Even if you aren’t convinced, as I am, that below replacement fertility levels are a problem, there are more personal reasons to worry about it. Look at it this way: our bodies are physically ready to reproduce when we are in our teens. The average age of first menstruation is now 12.5, down from 16.2 in the nineteenth century. But the age at first marriage is 25.2. We aren’t ready for economic independence until our late twenties.

That means that we may have a gap of 10 to 15 years between the time we are biologically ready and the time we are economically ready. All those raging hormones are trying to get us to reproduce. That gap between the age at first menses and the age at first marriage creates, shall we say, a certain tension in society.

Right now, we manage that tension through contraception for the middle class and welfare for the poor.

Middle class teens are told that pre-marital sex is OK, as long as no pregnancy results. So we may have 10, 15, or maybe 20 years of sterile sex before we are ready to settle down, get married and have kids. We create habits during those years, habits of how we view sex, how we treat our partners, what we expect from our partners and from life in general.

These habits actively hinder our ability to build happy, life-long marriages. When we finally do want to have kids, we have to unlearn a lot of those habits.

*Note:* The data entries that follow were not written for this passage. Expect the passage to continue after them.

(** A URI without a path: the question mark comes first. *)
Lemma empty_uri text :
  holds src u ("?"%chr :: text) -> v = u + 1 + zlen text ->
  r.(empty_path_in_uri) = true -> r.(args_start) = Some (u + 1) ->
  exists o, ngx_http_process_request_uri alloc src r merge_slashes = Ok o /\
    normal_uri ("?"%chr :: text) o.
Proof.
  intros Hh Ev He Ha. pose proof (zlen_nonneg text).
  pose proof (holds_cons _ _ _ _ Hh) as [Hc Ht].
  unfold ngx_http_process_request_uri. rewrite Hu, Hv, He. cbn [ptr].
  rewrite !Ok_bind, orb_true_r. unfold raw_uri_len. rewrite Ha.
  replace (u + 1 - 1 - u + 1) with 1 by lia.
  destruct (Halloc 1) as (room & -> & Hroom); [lia|].
  destruct (put_ok room 0 "/"%chr) as (d & Hd & Hlen); [lia|].
  assert (slice d 0 1 = Ok (str "/")) as Hslice.
  { apply holds_blit in Hd. apply (holds_slice d 0 (str "/") Hd); [done|]. change (zlen (str "/")) with 1. lia. }
  unfold HttpComplexUri.ngx_http_parse_complex_uri, HttpComplexUri.emit. cbn [HttpComplexUri.dst HttpComplexUri.u].
  rewrite Hd, Ok_bind, Ok_bind. unfold HttpComplexUri.advance.
  cbn [HttpComplexUri.p set_field].
  match goal with |- context [get src ?x] => change x with u end. rewrite Hc, !Ok_bind.
  replace (2 * Z.to_nat (v - u) + 2)%nat with (S (2 * Z.to_nat (v - u) + 1)) by lia.
  rewrite cx_loop_S by (cbn; lia).
  match goal with |- context [HttpComplexUri.cx_step ?m ?s ?x] =>
    change (HttpComplexUri.cx_step m s x) with (Ok (HttpComplexUri.Args
      (HttpComplexUri.Complex HttpComplexUri.sw_usual HttpComplexUri.sw_usual 0 "?"%chr (u + 1) 1 d
         None (Some (u + 1)) r.(plus_in_uri) r.(quoted_uri)))) end.
  rewrite !Ok_bind. cbn [HttpComplexUri.c_args HttpComplexUri.p ptr]. rewrite !Ok_bind.
  replace (Z.to_nat (v - (u + 1))) with (length text) by (unfold zlen in *; lia).
  rewrite (find_hash_ok src text (u + 1) Ht), Ok_bind. unfold HttpComplexUri.complex_finish.
  cbn [HttpComplexUri.dst HttpComplexUri.u]. rewrite Hslice.
  assert (args_at ("?"%chr :: text) = Some 1) as Hat by done.
  assert (forall args args_start, (args, args_start) = args_result u ("?"%chr :: text) ->
    place_text src
      (set_args (match args with Some (a, n) => Some (InRequest a n) | None => None end)
         args_start v) = query ("?"%chr :: text)) as Hargs.
  { intros. apply (args_text src u); (done || rewrite ?zlen_cons; lia). }
  unfold args_result in Hargs. rewrite Hat in Hargs.
  change (drop (Z.to_nat 1) ("?"%chr :: text)) with text in Hargs.
  destruct (index_of "#"%chr text) as [h|]; rewrite Ok_bind, Ok_bind;
    (eexists; split; [done|]); eexists; (split; [done|]); (split; [done|]); cbn [q_args].
  - replace (u + 1 + h - (u + 1)) with h by lia. by apply Hargs.
  - by apply (Hargs None (Some (u + 1))).
Qed.
End uri.

(** C37: The URI that the server goes on with is the normal form of the path the
    client sent: for every request line that ngx_http_parse_request_line accepts,
    in any buffer, ngx_http_process_request_uri sets r->uri to the path with its
    escapes decoded, its dot segments resolved and its slashes merged, and r->args
    to the text between the question mark and a hash; it refuses the request
    exactly if the path has no normal form. In particular a URI that the parser did
    not flag needs no normalisation, and the memory allocated for one that it did
    flag is large enough. *)
Theorem process_uri_normal_form alloc b last pos0 pos rc st r merge_slashes :
  (forall n, 0 <= n -> exists m, alloc n = Some m /\ zlen m = n) ->
  bytes b -> 0 <= pos0 <= last -> last < zlen b ->
  ngx_http_parse_request_line b last pos0 HttpRequestLine.sw_start new_request
  = Ok (Parsed rc pos st r) ->
  exists u path o,
    r.(uri_start) = Some u /\
    holds b u ((if r.(empty_path_in_uri) then [] else str "/") ++ path) /\
    r.(uri_end) = Some (u + zlen ((if r.(empty_path_in_uri) then [] else str "/") ++ path)) /\
    ngx_http_process_request_uri alloc b r merge_slashes = Ok o /\
    match normal_form merge_slashes path with
    | None => o = UriError NGX_HTTP_BAD_REQUEST
    | Some out => exists q, o = UriOk q /\ q.(q_uri) = out /\
        no_dot_segments merge_slashes out /\ place_text b q.(q_args) = query path
    end.
Proof.
  intros Halloc Hb Hpos Hlast Hcall.
  destruct (request_line_call b last pos0 Hb Hpos Hlast) as (w & Hw & Hok).
  rewrite Hcall in Hw. injection Hw as <-. destruct Hok as (_ & Hle & Hok).
  destruct Hok as (name & m & u & v & q & _ & _ & Hu & Hv & _ & H1 & H2 & H3 & H4 & H5 & _ & _ & _ & _
    & _ & Hp & _). pose proof (zlen_nonneg name).
  assert (forall path o, normal_uri b merge_slashes path o ->
    match normal_form merge_slashes path with
    | None => o = UriError NGX_HTTP_BAD_REQUEST
    | Some out => exists q, o = UriOk q /\ q.(q_uri) = out /\
        no_dot_segments merge_slashes out /\ place_text b q.(q_args) = query path
    end) as Hdots.
  { intros path o Ho. unfold normal_uri in Ho. destruct (normal_form _ path) as [out|] eqn:E; [|done].
    destruct Ho as (q' & -> & Ho & Hq). exists q'. split_and!; try done.
    rewrite <- walk_normal_form in E. by eapply walk_good in E. }
  unfold uri_parsed in Hp. destruct r.(empty_path_in_uri) eqn:He.
  - destruct Hp as (Hc & Ha & _ & Hv' & _).
    destruct (slice_ok b (u + 1) (v - (u + 1))) as (text & Hs & Hl); [lia|lia|lia|].
    apply slice_holds in Hs as [Hs _].
    assert (holds b u ("?"%chr :: text)) as Hh.
    { apply (holds_app b u [_]); [by apply holds_one|done]. }
    destruct (empty_uri alloc b r merge_slashes Halloc u v Hu Hv ltac:(lia) ltac:(lia) text Hh
      ltac:(lia) He Ha) as (o & Ho & Hn).
    exists u, ("?"%chr :: text), o. cbn [app]. rewrite zlen_cons. split_and!; try done; [|by apply Hdots].
    rewrite Hv. f_equal. lia.
  - destruct Hp as (text & st1 & r1 & Hh & Hl & Hrun & Hf & Hst & _).
    destruct text as [|c path]; [by injection Hrun as <- <-|]. cbn [uri_run uri_step] in Hrun.
    destruct (Z.eqb_spec c "/"%chr) as [->|]; [|done]. cbn [negb] in Hrun. rewrite zlen_cons in Hl.
    destruct (slash_uri alloc b r merge_slashes Halloc Hb u v Hu Hv ltac:(lia) ltac:(lia)
      path st1 r1 Hh ltac:(lia) Hrun Hf He) as (o & Ho & Hn).
    exists u, path, o. change (str "/" ++ path) with ("/"%chr :: path). rewrite zlen_cons.
    split_and!; try done; [|by apply Hdots]. rewrite Hv. f_equal. lia.
Qed.
(* ===== verification/UpstreamInv.v ===== *)
(** * All sessions of an upstream

    The invariant of the world: in whatever order sessions start, get peers, give
    them back with or without failure and report connections, the weights stay
    balanced and bounded, the connection counts are exact, and every pointer and
    bit that a handler uses exists. *)

From S2P Require Import Prelude UpstreamWeights Upstream UpstreamSpec.

(** ** Changes of one peer *)

(** What no handler changes, and how a handler changes the number of
    connections. *)
Definition evolves (d : nat -> Z -> Z) (g g' : ngx_stream_upstream_rr_peers_t) : Prop :=
  length g'.(peer) = length g.(peer) /\
  forall i p, g.(peer) !! i = Some p ->
    exists p', g'.(peer) !! i = Some p' /\ p'.(sockaddr) = p.(sockaddr) /\
      p'.(max_conns) = p.(max_conns) /\ p'.(conns) = d i p.(conns).

Definition same (_ : nat) (c : Z) : Z := c.
Definition at_one (j : nat) (f : Z -> Z) (i : nat) (c : Z) : Z := if (i =? j)%nat then f c else c.

Lemma evolves_refl g : evolves same g g.
Proof. split; [done|]. intros i p Hp. by exists p. Qed.

(** One peer is replaced. *)
Lemma group_ok_insert g j p q :
  group_ok g -> g.(peer) !! j = Some p -> q.(weight) = p.(weight) ->
  q.(current_weight) = p.(current_weight) -> peer_ok q ->
  group_ok (g <| peer := <[j := q]> g.(peer) |>).
Proof.
  intros [H1 H2 H3 H4 H5] Hj Hw Hcw Hq.
  assert (forall f, f q = f p -> forall i, field f (<[j:=q]> (peer g)) i = field f (peer g) i) as Hf.
  { intros f Hf i. unfold field. destruct (decide (i = j)) as [->|].
    - rewrite list_lookup_insert_eq, Hj by (by eapply lookup_lt_Some). done.
    - by rewrite list_lookup_insert_ne. }
  assert (weights (<[j:=q]> (peer g)) = weights (peer g)) as Hws.
  { apply weights_eq; [apply length_insert|by apply Hf]. }
  split; simpl (peer _); simpl (number _).
  - rewrite H1. unfold zlen. by rewrite length_insert.
  - intros E. apply H2. apply length_zero_iff_nil. by rewrite <- (length_insert _ j q), E.
  - by apply Forall_insert.
  - rewrite length_insert, Hws. eapply balanced_ext; [|exact H4]. intros i _. symmetry. by apply Hf.
  - unfold zlen. by rewrite length_insert, Hws.
Qed.

Lemma evolves_insert g j p q f :
  g.(peer) !! j = Some p -> q.(sockaddr) = p.(sockaddr) -> q.(max_conns) = p.(max_conns) ->
  q.(conns) = f p.(conns) ->
  evolves (at_one j f) g (g <| peer := <[j := q]> g.(peer) |>).
Proof.
  intros Hj Ha Hm Hc. split; [by simpl (peer _); rewrite length_insert|]. simpl (peer _).
  intros i r Hr. unfold at_one. destruct (Nat.eqb_spec i j) as [->|].
  - exists q. rewrite list_lookup_insert_eq by (by eapply lookup_lt_Some).
    assert (r = p) as -> by congruence. done.
  - exists r. by rewrite list_lookup_insert_ne.
Qed.
Definition served (i : nat) (s : session) : Z :=
  if bool_decide (s.(s_current) = Some (false, i)) then 1 else 0.

(** How many sessions have been given the peer at [i]. *)
Fixpoint picks (i : nat) (ss : list session) : Z :=
  match ss with
  | [] => 0
  | s :: ss => served i s + picks i ss
  end.

Lemma picks_app i s1 s2 : picks i (s1 ++ s2) = picks i s1 + picks i s2.
Proof. induction s1 as [|s s1 IH]; cbn; [done|]. rewrite IH. lia. Qed.

Lemma picks_insert i ss k s s' :
  ss !! k = Some s -> s'.(s_current) = s.(s_current) ->
  picks i (<[k := s']> ss) = picks i ss.
Proof.
  revert k. induction ss as [|s0 ss IH]; intros [|k] Hk Hc; try done.
  - injection Hk as ->. cbn. unfold served. by rewrite Hc.
  - change (<[S k := s']> (s0 :: ss)) with (s0 :: <[k := s']> ss). cbn [picks].
    by rewrite (IH k Hk Hc).
Qed.

(** The histories without a failure: a session arrives and is given a peer, a
    session reports its connection, or it leaves its peer. *)
Inductive healthy_history (u : upstream) : world -> Prop :=
| history_start : healthy_history u (World u [])
| history_arrive w now w1 w2 :
    healthy_history u w -> is_time now = true -> exec w Start = Ok w1 ->
    exec w1 (Get (length w.(sessions)) now) = Ok w2 -> healthy_history u w2
| history_notify w k type sock_stream w' :
    healthy_history u w -> enabled w (Notify k type sock_stream) = true ->
    exec w (Notify k type sock_stream) = Ok w' -> healthy_history u w'
| history_leave w k now state w' :
    healthy_history u w -> Z.land state NGX_PEER_FAILED = 0 ->
    enabled w (Free k now state) = true -> exec w (Free k now state) = Ok w' ->
    healthy_history u w'.

(** After [N] sessions, the current weight of a peer is its share minus what it
    has been charged. *)
Record fair (w : world) : Prop := {
  fair_inv : inv w;
  fair_alone : w.(up).(backup) = None;
  fair_single : w.(up).(primary).(single) = true -> length w.(up).(primary).(peer) = 1%nat;
  fair_healthy : Forall healthy w.(up).(primary).(peer);
  fair_weights : forall i p, w.(up).(primary).(peer) !! i = Some p ->
    let W := weights w.(up).(primary).(peer) in
    p.(current_weight) = zlen w.(sessions) * p.(weight) - W * picks i w.(sessions) /\
    - W < p.(current_weight)
}.

(** ** Serving a new session *)

Section serve.
Context (now : Z) (tried : list Z) (g : ngx_stream_upstream_rr_peers_t).
Hypothesis now_ok : time_ok now.
Hypothesis g_ok : group_ok g.
Hypothesis g_healthy : Forall healthy g.(peer).
Hypothesis fresh : forall i, tried_at tried i = false.

Lemma healthy_usable i p : g.(peer) !! i = Some p -> usable now tried i p = true.
Proof.
  intros Hp. pose proof (Forall_lookup_1 _ _ _ _ g_healthy Hp) as (Hd & Hm & Hf & _).
  pose proof (Forall_lookup_1 _ _ _ _ (ok_peers _ g_ok) Hp) as (_ & _ & _ & Hmf).
  unfold usable, conns_full. rewrite fresh, Hd, Hm, Hf. cbn [negb andb Z.eqb].
  destruct (Z.eqb_spec (max_fails p) 0), (Z.leb_spec (max_fails p) 0); done || lia.
Qed.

Not to mention that delayed fertility often means reduced fertility. Many smart women who thought it was prudent to wait until their thirties to have kids, find to their dismay, that they are no longer able.

Wouldn’t it be a good thing to make it economically feasible for people to get married during the peak fertility years of their early twenties? In previous generations, a couple of 18-year-olds could get married and make a go of it.

The constituency for housing regulations is existing homeowners. They typically favor regulations that increase the value of their homes. My husband and I live in Southern California. We own a home. Every time the housing market booms, our balance sheet improves. But those very same price increases make it less likely that our children will be able to live anywhere near us—unless they move in with us.

I don’t know about you, but I’m looking for a better way.

We can’t solve every problem of the demographic crisis. But we could do something about the high price of housing. We can lighten up on the historic preservation requirements and the environmental impact statements and the rest of the housing regulations. We shouldn’t artificially jack up the price of housing so high that thirty-somethings have to live with their parents.

See, the high cost of housing really does have something to do with sex and marriage and babies.